Taxing Questions: What to Make of BC’s HST Debate

May 30th 2011: Wednesday, the BC government unveiled its plan to “fix” the HST and make it more palatable to the public in time for its June referendum. Premier Christy Clark is offering cash to families and low-income seniors: 560,000 families with children will receive $175 per child under the age of 18, while 200,000 single seniors and another 30,000 senior couples with low-to-modest incomes will get a maximum of $175 each.

The government has also promised to cut the HST rate to 10 per cent by 2014 if British Columbians vote to maintain the tax next month. The cut would come in two stages: to 11 per cent on July 1, 2012 and to 10 per cent on July 1, 2014.

The tax cuts will be financed with an increase in the general corporate income tax rate from 10 per cent to 12 per cent on Jan. 1, 2012 and an increase in tobacco taxes. In addition, the reduction in the small business tax rate to zero, which was to have taken effect on April 1, 2012, is being postponed indefinitely.

It’s difficult to know what to make of all this: since the HST was introduced economists, politicians, former premiers, think-tanks, commentators, columnists, taxation experts and members of the public have all weighed in and it seems that amidst all the noise there is no consensus to take to the bank.

What’s more, there is a deep sense of distrust with the way the politicians have handled the HST. At the outset, the BC Liberals had said they would not bring in the HST. But once elected, they implemented it anyway. They also oversold the HST, relying heavily on a report from Calgary economist Jack Mintz who said that it would trigger 113, 000 new, “better-paying jobs”. Now, it turns out that the government-appointed panel has undermined several of the government’s selling points for the HST. The four-member panel found the HST will bring more modest benefits to the B.C. economy than initially believed, create nowhere near the 113,000 new jobs hoped for when the tax came into effect last year, and is far from revenue-neutral.

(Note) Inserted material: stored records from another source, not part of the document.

Lemma C6_phase_advance_witness :
  let near_start := Binary64.round (1 # 10) in
  let near_end := Binary64.sub (2 * Py.pi) near_start in
  ((0 <= near_end)%Q /\ (near_end <= 2 * Py.pi)%Q
   /\ (0 <= near_start)%Q /\ (near_start <= 2 * Py.pi)%Q)
  /\ ((Py.pi < Binary64.sub near_end near_start)%Q
      /\ wrap_angle_diff (Binary64.sub near_end near_start)
         = Binary64.sub (Binary64.sub near_end near_start) (2 * Py.pi)
      /\ (wrap_angle_diff (Binary64.sub near_end near_start) <= 0)%Q)
  /\ ((Binary64.sub near_start near_end < - Py.pi)%Q
      /\ wrap_angle_diff (Binary64.sub near_start near_end)
         = Binary64.add (Binary64.sub near_start near_end) (2 * Py.pi)
      /\ (0 <= wrap_angle_diff (Binary64.sub near_start near_end))%Q).
Proof.
  cbv zeta.
  set (near_start := Binary64.round (1 # 10)).
  set (near_end := Binary64.sub (2 * Py.pi) near_start).
  assert (H1 : (0 <= near_end)%Q) by (vm_compute; discriminate).
  assert (H2 : (near_end <= 2 * Py.pi)%Q) by (vm_compute; discriminate).
  assert (H3 : (0 <= near_start)%Q) by (vm_compute; discriminate).
  assert (H4 : (near_start <= 2 * Py.pi)%Q) by (vm_compute; discriminate).
  assert (H5 : (Py.pi < Binary64.sub near_end near_start)%Q)
    by (vm_compute; reflexivity).
  assert (H6 : (Binary64.sub near_start near_end < - Py.pi)%Q)
    by (vm_compute; reflexivity).
  split; [repeat split; assumption |]. split.
  - split; [exact H5 |].
    exact (proj1 (proj1 C6_phase_advance _ _ H1 H2 H3 H4) H5).
  - split; [exact H6 |].
    exact (proj1 (proj2 (proj1 C6_phase_advance _ _ H3 H4 H1 H2)) H6).
Defined.

(** C6, the half-open interval: a scan started by 0xA2 whose first three
    packets leave 0, 100 and 14930 ms after its start.  The first advance
    leaves the phase at 0, the second takes it to 0.3 times the ideal angle
    of 100 ms, and the third, toward the ideal angle of 14930 ms just below
    a full turn, subtracts the same amount up to rounding: the sum is a
    negative number of magnitude below 2 ** -55, the remainder adds 2 pi to
    it, and the float addition returns 2 pi itself.  The stored phase is
    2 pi, not a value below it. *)
Lemma C6_phase_reaches_two_pi_counterexample :
  let tracking_send t :=
    Send (mkSendCall t t t None None (Some "circle"%string)
                     (Some (120, 80)) (Some 20) None) in
  let g :=
    exec (fun _ => 0%Q) (fun _ => 0%Q) (2 ^ 29)
         [Command CMD_CIRCLE_TRACKING; tracking_send 1000;
          tracking_send 1100; tracking_send 15930]
         boot in
  let first := advance_angle (ideal_angle_of 0) 0 in
  let second := advance_angle (ideal_angle_of 100) first in
  let third := advance_angle (ideal_angle_of 14930) second in
  (first == 0)%Q
  /\ (0 < second)%Q /\ (second < 2 * Py.pi)%Q
  /\ (0 <= ideal_angle_of 14930)%Q /\ (ideal_angle_of 14930 < 2 * Py.pi)%Q
  /\ (- Binary64.pow2 (-55)
      < Binary64.add second
          (Binary64.mul
             (wrap_angle_diff (Binary64.sub (ideal_angle_of 14930) second))
             (Binary64.round (3 # 10))))%Q
  /\ (Binary64.add second
        (Binary64.mul
           (wrap_angle_diff (Binary64.sub (ideal_angle_of 14930) second))
           (Binary64.round (3 # 10))) < 0)%Q
  /\ (third == 2 * Py.pi)%Q
  /\ ~ (third < 2 * Py.pi)%Q
  /\ current_angle g = third
  /\ List.length (uart_tx g) = 3%nat.
Proof.
  cbv zeta.
  split; [vm_compute; reflexivity |].
  split; [vm_compute; reflexivity |].
  split; [vm_compute; reflexivity |].
  split; [vm_compute; discriminate |].
  split; [vm_compute; reflexivity |].
  split; [vm_compute; reflexivity |].
  split; [vm_compute; reflexivity |].
  split; [vm_compute; reflexivity |].
  split; [vm_compute; discriminate |].
  split; vm_compute; reflexivity.
Qed.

“Buying them with their Own Money”

The day the proposed changes were introduced, NDP leader Adrian Dix led off question period with a quote from Premier Christy Clark herself. It came from a March 21, 2011 interview on CKYE radio during which Clark said: “We aren’t going to be talking about trying to reduce it by a point or two before the referendum. I mean, I think people will see that as buying them with their own money.

“Also, though, too, cutting the HST by one point is more than $800 million out of the budget this year and every year after, $1.6 billion for a two-point cut, and we need to ask ourselves where we’re going to get that money, because either we’re going to have a $1.6 billion bigger deficit or we’re going to have $1.6 billion fewer heart operations, special needs teachers, school facilities, hospital emergency rooms. I mean, that’s where the money comes from, ultimately.